I was 40 when I first met him, unsure that the work for which I was celebrated had not come at the cost of my humanity. I was 44 when I spoke with him for the last time, grateful that he had helped give my wife, Janet, and me the courage to finally begin the process of adopting our daughter. On Christmas Eve 2002, one of my cousins called our house, in his holiday cups and outraged that the year before I had chosen to obey an exacting deadline rather than attend the funeral of his father, whom I loved. Janet answered, and when she told him I wasn’t home, he took his anger out on her. I talked with him later; we argued and called it a night. But Janet couldn’t sleep, and in the small hours she found solace by asking, as both of us sometimes did and to this day sometimes do: “What would Mister Rogers do?”

The spirit of Mister Rogers counseled her to forgive the insults, and after she told me her story in the morning, I called Fred. “Thank you for calling, my dear,” he said, in a voice whose frailty I assigned to age and the morning hour. “How like you, to call on Christmas morning. How like you, to tell me that story.”

How like you. He had different things he told different people, and “how like you” was one of the things he told me, in his ongoing effort to convince me that I was a good person. It was the last thing he said to me, without telling me that he was already sick, that he was already in pain, that he was already dying. He told very few of his friends, as it turned out, and from the first time we spoke to the last, I was the kind of friend who told him things. I was not the kind of friend he told things to.

handwritten note
A note Fred Rogers sent to the author after they met in 1998 (Photograph: Grant Cornett; Courtesy of Tom Junod)

It was just the sort of providential timing that Fred enjoyed—that made him believe the universe was not only a loving place but also a humorous one. I was in Florida, in the spring of 2016. I had parked in front of the house where I was about to do the first interview for the book I had decided to write about my father. I was getting out of the car when my phone rang, with a call from an excited Micah Fitzerman-Blue about the Mister Rogers movie. “Noah and I finished a draft of our script! We’re very happy with it!”

“That’s fantastic!” I said.

“And we want you to read it with an open mind!”

“Open mind?” I asked.

“Well, basically everything in the script that’s about the relationship between you and Fred is very accurate!”

“That’s good!”

“But everything else—the relationship between you and your father and you and your wife—is made up!”
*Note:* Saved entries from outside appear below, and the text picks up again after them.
(** A value as a scan shows it when [master] is the sync id of the tree: a table of an
    earlier sync is all synced. *)
Definition shown_as (synced : bool) v : ValueEx V := if synced then Synced (ValueEx_get v) else v.
Definition tb_get (master : nat) a k : option (ValueEx V) :=
  shown_as (tb_sid a <? master) <$> lk (tb_recs a) k.

Definition span a k : Prop := first_key (tb_recs a) ≤ k ≤ last_key (tb_recs a).
Definition apart a b : Prop :=
  last_key (tb_recs a) < first_key (tb_recs b) ∨ last_key (tb_recs b) < first_key (tb_recs a).

#[global] Instance apart_dec a b : Decision (apart a b).
Proof. unfold apart. apply _. Defined.

Definition newer (x y : nat * Table) : Prop :=
  tb_level x.2 < tb_level y.2 ∨ tb_level x.2 = tb_level y.2 ∧ y.1 < x.1.

(** The value of a key in the tables. *)
Definition tables_get T k (o : option V) : Prop :=
  match o with
  | None => ∀ id a, T !! id = Some a → lk (tb_recs a) k = None
  | Some x => ∃ id a v, T !! id = Some a ∧ lk (tb_recs a) k = Some v ∧ ValueEx_get v = x ∧
      ∀ id' b, T !! id' = Some b → is_Some (lk (tb_recs b) k) → id' = id ∨ newer (id, a) (id', b)
  end.

Record tables_wf (master : nat) T : Prop := {
  tw_table id a : T !! id = Some a → sorted (tb_recs a) ∧ tb_recs a ≠ [] ∧ tb_sid a ≤ master;
  tw_apart id id' a b :
    T !! id = Some a → T !! id' = Some b → id ≠ id' → tb_level a = tb_level b → 0 < tb_level a → apart a b;
  tw_compat id id' a b k v w :
    T !! id = Some a → T !! id' = Some b → newer (id, a) (id', b) →
    tb_get master a k = Some v → tb_get master b k = Some w → compat v w;
}.

(** Values above all tables. *)
Definition above (master : nat) (f : nat → option (ValueEx V)) T : Prop :=
  ∀ k v id a w, f k = Some v → T !! id = Some a → tb_get master a k = Some w → compat v w.
(* ===== verification/LsmSpec.v ===== *)
(** * LsmSpec: the tables of the LSM tree on the log store

    Building a table changes the log it is built in only ([build_frame]); [ssts_repr] ties the
    manager of the tree and the published logs to the tables of [LsmTables]; searches over the
    levels find the newest value ([search_tables], [search_range_ok]); a transaction of a
    major compaction, whether it moves a table or merges it into the next level, keeps every
    value ([major_compaction_step]). *)
From S2P Require Import Prelude BitMap Bio RangeQuery MemTable Compaction SSTable SSTableSpec LogStore Wal WalSpec LsmTree LsmTables.

(** ** Building in a log changes that log only *)
Section build_frame.
Context {Bt : Bittle} {BP : BidPod} {V : Type} {RP : RecordPod V} {FP : FooterMetaPod} {LC : LruCache}.
Context {P : Pages} {L : Type} {HL : BlockLog L}.
Context (R : L → L → Prop).
Context (Rrefl : ∀ l, R l l) (Rtrans : ∀ l1 l2 l3, R l1 l2 → R l2 l3 → R l1 l3).
Context (Rappend : ∀ l buf pos l', Buf_try_from buf = Ok buf → bl_append l buf = Ok (pos, l') → R l l').

Lemma try_from_same buf b : Buf_try_from buf = Ok b → b = buf ∧ Buf_try_from buf = Ok buf.
Proof. unfold Buf_try_from. repeat case_match; by intros [= <-]. Qed.

Lemma build_one_frame e buf log cache log' cache' :
  build_one_record_block e buf log cache = Ok (log', cache') → R log log'.
Proof.
  unfold build_one_record_block. intros (rb & _ & H)%bind_inv. apply bind_inv in H as (rb' & Hrb & H).
  destruct (Buf_try_from rb) as [b| |] eqn:E; try done. injection Hrb as <-.
  apply try_from_same in E as [-> E]. apply bind_inv in H as ([pos l] & Ha & [= <- <-]). by eapply Rappend.
Qed.

Lemma build_step_frame listener st kv st' :
  build_step (L := L) listener st kv = Ok st' → R (bs_log st) (bs_log st').
Proof.
  unfold build_step. destruct kv as [k v]. intros (f & _ & H)%bind_inv. cbv zeta in H.
  apply bind_inv in H as ([b o] & _ & H). apply bind_inv in H as (c & _ & H).
  destruct (_ <=? c); [by injection H as <-|]. apply bind_inv in H as (fk & _ & H).
  apply bind_inv in H as ([lg ca] & H & [= <-]). by apply build_one_frame in H.
Qed.

Lemma foldM_frame listener rs : ∀ st st',
  foldM (build_step (L := L) listener) st rs = Ok st' → R (bs_log st) (bs_log st').
Proof.
  induction rs as [|kv rs IH]; intros st st' H; simpl in H; [injection H as <-; apply Rrefl|].
  destruct (build_step listener st kv) as [s| |] eqn:E; try done.
  eapply Rtrans; [by eapply build_step_frame|by apply IH].
Qed.

Lemma build_frame listener rs sync_id id log t log' :
  build listener rs sync_id id log = Ok (t, log') → R log log'.
Proof.
  unfold build. intros ([[[total idx] l1] c] & Hr & H)%bind_inv. apply bind_inv in H as ([m l2] & Hf & [= <- <-]).
  apply (Rtrans _ l1).
  - unfold build_record_blocks in Hr. apply bind_inv in Hr as (st & Hst & Hr). apply foldM_frame in Hst. cbn in Hst.
    apply bind_inv in Hr as ([] & _ & Hr). destruct (_ =? 0); [injection Hr as _ _ Hl _; rewrite <- Hl; exact Hst|].
    apply bind_inv in Hr as (fk & _ & Hr). apply bind_inv in Hr as (ck & _ & Hr).
    apply bind_inv in Hr as ([lg ca] & Hone & [= _ _ <- _]). eapply Rtrans; [exact Hst|by eapply build_one_frame].
  - unfold build_footer in Hf. apply bind_inv in Hf as (b1 & _ & Hf). apply bind_inv in Hf as (b2 & Hb & Hf).
    destruct (Buf_try_from b1) as [b| |] eqn:E; try done. injection Hb as <-. apply try_from_same in E as [-> E].
    apply bind_inv in Hf as ([pos l] & Ha & [= <- <-]). by eapply Rappend.
Qed.
End build_frame.

(** ** Logs of the store read back *)
Section store_logs.
Context {St Tx : Type} {HS : TxLogStore St Tx} {HSS : TxLogStoreSpec St Tx}.
Implicit Types (h : TxLogH St Tx) (st : St) (tx : Tx).
Section refine.
Context {Bt : Bittle} {HB : BittleSpec Bt} {BP : BidPod} {HBP : BidPodSpec BP} {V : Type} {RP : RecordPod V} {HR : RecordPodSpec V RP}.
Context {FP : FooterMetaPod} {HFP : FooterMetaPodSpec FP} {LC : LruCache} {HC : LruSpec LC}.
Context {P : Pages} {HP : PagesSpec P} {EL : EventListener V}.
Context {St Tx : Type} {HS : TxLogStore St Tx} {HSS : TxLogStoreSpec St Tx}.
Context (uninit sst_cap mem_cap : nat).
Context (Hcap : 0 < sst_cap) (Hcapfit : sst_fits (V := V) sst_cap) (Hmem : 0 < mem_cap) (Hmemfit : sst_fits (V := V) mem_cap).
Context (HV : 1 + K_SIZE + V_SIZE ≤ WAL_MAX_RECORD_SIZE).
Implicit Types (st : St) (tx : Tx) (T : gmap nat (Table V)) (t : Tree (V := V) (St := St) (Tx := Tx)).

(** ** Major compactions down the levels *)
Lemma do_major_step n : ∀ t t' to T,
  ssts_repr (sst_manager t) (ls_logs (tx_log_store t)) T → tables_wf (master_sync_id t) T →
  do_major_compaction sst_cap n t to = Ok t' →
  ∃ m' st' T', t' = set_ssts t m' st' ∧ tables_step (master_sync_id t) (tx_log_store t) T m' st' T'.
Proof.
  induction n as [|n IH]; intros t t' to T Hr Hwf H; [done|]. cbn [do_major_compaction] in H.
  apply bind_inv in H as (t1 & H1 & H). apply bind_inv in H as (req & _ & H).
  destruct (major_compaction_step sst_cap Hcap Hcapfit t t1 to T Hr Hwf H1) as (m1 & st1 & T1 & -> & Hs1).
  destruct req; [|injection H as <-; by exists m1, st1, T1].
  apply bind_inv in H as (l & _ & H).
  destruct (IH (set_ssts t m1 st1) t' l T1 (ts_repr _ _ _ _ _ _ Hs1) (ts_wf _ _ _ _ _ _ Hs1) H) as (m2 & st2 & T2 & -> & Hs2).
  exists m2, st2, T2. split; [done|]. by eapply tables_step_trans.
Qed.
Section storage.
Context {A : Aead} {HA : AeadSpec A} {MP : MhtPod A} {HMP : MhtPodSpec A MP} {R : Random A} {P : Pages} {HP : PagesSpec P}.
Context {L : Type} {HL : BlockLog L} {HLS : AppendLogSpec L} {C : Type} {HC : NodeCache A C} {HCS : NodeCacheSpec A C}.
Abbreviation Entry := (MhtNodeEntry A).
Abbreviation Node := (MhtNode A).
Abbreviation Storage := (MhtStorage L C).
Abbreviation Written := (gmap nat (Key * Iv * Mac * MhtNode A)).
Implicit Types (s : Storage) (G : Written) (bs cs ds : list (list byte)) (es : list Entry) (ns : list Node).

Definition cache_ok (c : C) G : Prop :=
  nc_live c ∧ ∀ pos n, nc_has c pos n → ∃ k iv m, G !! pos = Some (k, iv, m, n).

Definition sto_ok s G bs : Prop :=
  al_holds (block_log s) bs ∧ cache_ok (node_cache s) G ∧ sound G bs.

Definition room s : nat := al_room (block_log s).

Lemma cache_put_ok s pos k iv m n G :
  cache_ok (node_cache s) G → G !! pos = Some (k, iv, m, n) →
  ∃ s', cache_put pos n s = (Ok (), s') ∧ cache_ok (node_cache s') G ∧ block_log s' = block_log s.
Proof.
  intros [Hl Hc] Hn. unfold cache_put. destruct (nc_put_ok (node_cache s) pos n Hl) as (c' & -> & Hl' & Hc').
  eexists. split; [done|]. split; [|done]. split; [done|]. intros p n' Hp.
  destruct (Hc' _ _ Hp) as [[-> ->]|[_ Hp']]; eauto.
Qed.

Lemma read_mht_node_ok s pos k iv m n G bs :
  sto_ok s G bs → G !! pos = Some (k, iv, m, n) →
  ∃ s', read_mht_node pos k m iv s = (Ok n, s') ∧ sto_ok s' G bs ∧ block_log s' = block_log s.
Proof.
  intros (Hlog & [Hlive Hc] & Hs) Hn. unfold read_mht_node.
  destruct (nc_get_ok (node_cache s) pos Hlive) as (o & c' & Hget & Hlive' & Ho & Hsub).
  set (s1 := mkStorage (block_log s) c' (draws s)).
  assert (Hg : cache_get pos s = (Ok o, s1)) by (unfold cache_get; by rewrite Hget). io_step Hg.
  assert (Hc1 : cache_ok (node_cache s1) G) by (split; [done|]; intros p n' Hp; by apply Hc, Hsub).
  destruct o as [n'|].
  - destruct (Hc _ _ (Ho n' eq_refl)) as (k' & iv' & m' & Hn'). rewrite Hn in Hn'. injection Hn' as _ _ _ <-.
    exists s1. by split.
  - destruct (Hs _ _ _ _ _ Hn) as (c & Hb & Hd & Hf).
    assert (Hr : log_read pos s1 = (Ok c, s1)) by (unfold log_read; by rewrite (al_read _ bs pos c)). io_step Hr.
    rewrite Hd, io_bind_lift, node_roundtrip by done.
    destruct (cache_put_ok s1 pos k iv m n G Hc1 Hn) as (s2 & Hp & Hc2 & Hl2). io_step Hp.
    exists s2. split; [done|]. split; [|done]. unfold sto_ok. by rewrite Hl2.
Qed.

Lemma read_data_node_ok s e d G bs :
  sto_ok s G bs → entry_ok G bs 0 e [d] → read_data_node e s = (Ok d, s).
Proof.
  intros (Hlog & _ & _) (d' & c & [= <-] & _ & Hb & Hd). unfold read_data_node.
  assert (Hr : log_read (e_pos e) s = (Ok c, s)) by (unfold log_read; by rewrite (al_read _ bs _ c)). io_step Hr.
  by rewrite Hd.
Qed.

(** *** Sealing *)

(** Entries, cipher blocks and plain blocks of the positions from [pos] on. *)
Fixpoint sealed (pos : nat) es cs ds : Prop :=
  match es, cs, ds with
  | [], [], [] => True
  | e :: es, c :: cs, d :: ds =>
      (e_pos e = pos ∧ length c = BLOCK_SIZE ∧ aead_decrypt c (e_key e) zero_iv [] (e_mac e) = Ok d) ∧
      sealed (S pos) es cs ds
  | _, _, _ => False
  end.

Lemma sealed_length pos es cs ds : sealed pos es cs ds → length es = length ds ∧ length cs = length ds.
Proof.
  revert pos cs ds. induction es as [|e es IH]; intros pos [|c cs] [|d ds]; cbn; try done. intros [_ H].
  apply IH in H. lia.
Qed.

Lemma sealed_blocks pos es cs ds : sealed pos es cs ds → Forall (λ c, length c = BLOCK_SIZE) cs.
Proof.
  revert pos es ds. induction cs as [|c cs IH]; intros pos [|e es] [|d ds]; cbn; try done.
  intros [(_ & Hc & _) H]. constructor; [done|]. by eapply IH.
Qed.

Lemma seal_node_ok s plain i pos buf :
  length plain = BLOCK_SIZE → (i + 1) * BLOCK_SIZE ≤ length buf →
  ∃ e c s', seal_node plain i pos buf s = (Ok (e, splice buf (i * BLOCK_SIZE) c), s') ∧
    (e_pos e = pos ∧ length c = BLOCK_SIZE ∧ aead_decrypt c (e_key e) zero_iv [] (e_mac e) = Ok plain) ∧
    block_log s' = block_log s ∧ node_cache s' = node_cache s.
Proof.
  intros Hp Hb. unfold seal_node.
  set (k := rand_key (draws s)). set (s' := mkStorage (block_log s) (node_cache s) (S (draws s))).
  assert (Hk : random_key s = (Ok k, s')) by done. io_step Hk.
  destruct (encrypt_total plain k zero_iv []) as (c & m & Hc). rewrite Hc, io_bind_lift.
  pose proof (encrypt_length _ _ _ _ _ _ Hc) as Hl.
  rewrite copy_from_slice_ok by lia. rewrite io_bind_lift. exists (mkEntry A pos k m), c, s'. split; [done|].
  split; [|done]. cbn. split; [done|]. split; [lia|]. by apply decrypt_encrypt.
Qed.

(** Writing the blocks [c] and then [cs] next to each other. *)
Lemma splice_next (buf c tail : list byte) i :
  length c = BLOCK_SIZE → (i + 1) * BLOCK_SIZE + length tail ≤ length buf →
  splice (splice buf (i * BLOCK_SIZE) c) ((i + 1) * BLOCK_SIZE) tail = splice buf (i * BLOCK_SIZE) (c ++ tail).
Proof.
  intros Hc Hl. unfold splice. rewrite length_app, Hc.
  rewrite (app_assoc (take (i * BLOCK_SIZE) buf) c).
  rewrite take_app_length' by (rewrite length_app, length_take, Hc; lia).
  rewrite <- !app_assoc. do 3 f_equal.
  rewrite (app_assoc (take (i * BLOCK_SIZE) buf) c).
  rewrite drop_app_ge by (rewrite length_app, length_take, Hc; lia). rewrite drop_drop. f_equal.
  rewrite length_app, length_take, Hc. lia.
Qed.

Lemma seal_data_nodes_ok : ∀ ds s i pos buf,
  Forall (λ d, length d = BLOCK_SIZE) ds → (i + length ds) * BLOCK_SIZE ≤ length buf →
  ∃ es cs s', seal_data_nodes ds i pos buf s = (Ok (es, splice buf (i * BLOCK_SIZE) (concat cs)), s') ∧
    sealed pos es cs ds ∧ block_log s' = block_log s ∧ node_cache s' = node_cache s.
Proof.
  induction ds as [|d ds IH]; intros s i pos buf Hd Hb.
  - exists [], [], s. split; [|done]. cbn. unfold splice. cbn. by rewrite Nat.add_0_r, take_drop.
  - apply Forall_cons in Hd as [Hd Hds]. cbn [length] in Hb. cbn [seal_data_nodes].
    destruct (seal_node_ok s d i pos buf Hd ltac:(lia)) as (e & c & s1 & Hs1 & He & Hl1 & Hc1). io_step Hs1.
    destruct (IH s1 (i + 1) (pos + 1) (splice buf (i * BLOCK_SIZE) c) Hds) as (es & cs & s2 & Hs2 & Hse & Hl2 & Hc2).
    { rewrite splice_length by lia. lia. }
    io_step Hs2. exists (e :: es), (c :: cs), s2. split.
    + cbn [concat]. rewrite splice_next; [done|tauto|].
      pose proof (sealed_length _ _ _ _ Hse) as [_ Hlen].
      rewrite (length_concat_same BLOCK_SIZE) by (by eapply sealed_blocks). lia.
    + split; [split; [done|]; by replace (S pos) with (pos + 1) by lia|]. split; congruence.
Qed.

Lemma sealed_lookup : ∀ es pos cs ds j e,
  sealed pos es cs ds → es !! j = Some e →
  ∃ c d, cs !! j = Some c ∧ ds !! j = Some d ∧ e_pos e = pos + j ∧
    aead_decrypt c (e_key e) zero_iv [] (e_mac e) = Ok d.
Proof.
  induction es as [|e0 es IH]; intros pos [|c cs] [|d ds] j e; cbn; try done.
  intros [(Hp & _ & Hd) Hs]. destruct j as [|j]; cbn.
  - intros [= <-]. exists c, d. split_and!; try done. lia.
  - intros Hj. destruct (IH _ _ _ _ _ Hs Hj) as (c' & d' & ? & ? & ? & ?). exists c', d'. split_and!; try done. lia.
Qed.
(* ===== verification/CryptoLogProps.v ===== *)
(** * CryptoLogProps: what a [CryptoLog] guarantees, and where it fails

    Runs of appends and flushes on a new log are read back, also after the log is opened
    again, and from a log that was tampered with only errors or the true blocks come back.
    Two faults: blocks still in the append buffer are not found, and the builder keeps a
    stale child when an incomplete node ends at a multiple of the branching factor. *)
From S2P Require Import Prelude Bio CryptoChain CryptoLog CryptoLogSpec CryptoLogRun.

(** ** Runs *)
Inductive LogCmd := Put (buf : list byte) | Sync.

(** The blocks of a buffer. *)
Definition buf_blocks (buf : list byte) : list (list byte) := blocks_from buf 0 (nblocks_of buf).

(** The blocks in the tree after the commands, and those not yet in it. *)
Fixpoint run_blocks (cs : list LogCmd) (pub pend : list (list byte)) : list (list byte) * list (list byte) :=
  match cs with
  | [] => (pub, pend)
  | Put buf :: cs => run_blocks cs pub (pend ++ buf_blocks buf)
  | Sync :: cs => run_blocks cs (pub ++ pend) []
  end.

(** Buffers are whole blocks, and a flush has something to write. *)
Fixpoint cmds_ok (cs : list LogCmd) (pending : nat) : Prop :=
  match cs with
  | [] => True
  | Put buf :: cs => is_buf (nblocks_of buf) buf ∧ cmds_ok cs (pending + nblocks_of buf)
  | Sync :: cs => 0 < pending ∧ cmds_ok cs 0
  end.

Fixpoint put_blocks (cs : list LogCmd) : nat :=
  match cs with
  | [] => 0
  | Put buf :: cs => nblocks_of buf + put_blocks cs
  | Sync :: cs => put_blocks cs
  end.

Lemma buf_blocks_length buf : length (buf_blocks buf) = nblocks_of buf.
Proof. unfold buf_blocks, blocks_from. by rewrite length_map, length_seq. Qed.

Lemma buf_blocks_ok buf : is_buf (nblocks_of buf) buf →
  BufIter_collect (S (nblocks_of buf)) (Buf_iter buf) = Ok (buf_blocks buf) ∧ blocks (buf_blocks buf).
Proof.
  intros [Hn Hl]. split.
  - pose proof (BufIter_collect_ok (nblocks_of buf) buf 0 (S (nblocks_of buf)) Hl) as H. cbn [Nat.mul] in H.
    rewrite Nat.sub_0_r in H. apply H; lia.
  - apply Forall_forall. intros b Hb. apply list_elem_of_In, in_map_iff in Hb as (i & <- & Hi). apply in_seq in Hi.
    by apply (nth_block_length (nblocks_of buf)); [|lia].
Qed.

(** The capacity of the entry queue of a new log. *)
Definition DEFAULT_ENTRY_CAP : nat := MAX_ENTRY_QUEUE_CAP `min` (1024 * BLOCK_SIZE / ENTRY_SIZE).

Lemma three_levels_small n : n ≤ 2 * (B * B) → n < DEFAULT_ENTRY_CAP ∧ (N.of_nat n < 2 ^ 32)%N ∧ usize_ok n = true ∧ n ≤ MAX_ENTRY_QUEUE_CAP.
Proof.
  intros Hn. rewrite MHT_NBRANCHES_eq in Hn.
  assert (H1 : 2 * (102 * 102) < MAX_ENTRY_QUEUE_CAP).
  { unfold MAX_ENTRY_QUEUE_CAP. rewrite MHT_NBRANCHES_eq. cbn [Nat.pow]. lia. }
  assert (H2 : 2 * (102 * 102) < 1024 * BLOCK_SIZE / ENTRY_SIZE).
  { apply Nat.div_le_lower_bound; [done|]. unfold ENTRY_SIZE.
    assert (820 ≤ BLOCK_SIZE) by (with_strategy transparent [BLOCK_SIZE] (unfold BLOCK_SIZE; lia)). lia. }
  split; [unfold DEFAULT_ENTRY_CAP; lia|]. split; [apply N.le_lt_trans with (2 * (102 * 102))%N; [lia|done]|].
  split; [|lia]. unfold usize_ok, usize_max. apply N.leb_le. lia.
Qed.

#[global] Opaque DEFAULT_ENTRY_CAP.

Section runs.
Context {A : Aead} {HA : AeadSpec A} {MP : MhtPod A} {HMP : MhtPodSpec A MP} {R : Random A} {P : Pages} {HP : PagesSpec P}.
Context {L : Type} {HL : BlockLog L} {HLS : AppendLogSpec L} {C : Type} {HC : NodeCache A C} {HCS : NodeCacheSpec A C}.
Abbreviation M := (Mht A L C).
Implicit Types (m : M) (ds eds qds pub pend : list (list byte)) (cs : list LogCmd).

Definition exec (c : LogCmd) : io M unit := match c with Put buf => append buf | Sync => flush end.
Definition run (cs : list LogCmd) : io M unit := io_fold (λ _ c, exec c) () cs.

(** The state after a run that put [pub] in the tree and left [pend]. *)
Definition holds m pub pend : Prop := ∃ eds qds, mht_ok m pub eds qds ∧ eds ++ qds = pend.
I read a copy of the script over the weekend, with an open mind. On Monday morning, I wrote Micah and Noah back, along with Peter Saraf, the producer at Big Beach, the company that had optioned my Esquire story, and asked them to change my name and the names of my family members. And that’s how I became Lloyd Vogel.

It wasn’t that I didn’t like the script. I did, especially the innovation of making the entire movie an episode of Mister Rogers’ Neighborhood, with the character of Fred Rogers speaking directly to the audience about the character of Tom Junod. And it wasn’t that I objected to the script’s fundamental premise, which was that my relationship with Fred was driven by the complexities of my relationship with my father, portrayed as a boozy philandering lounge act so down-at-the-heels that he sleeps in his Cadillac. My father, Lou Junod, was a boozy philanderer, to be sure. But he was also a fetishist of his own fragrant masculinity, the glories of which he expounded upon and prevailed on me to accept and evangelize in turn, as when, dressing for work, he would coat himself with oil, splash himself with Jean Naté, and then stand between me and his enormous mirror in nothing but black bikini underwear and implore me to “look—look at this body.”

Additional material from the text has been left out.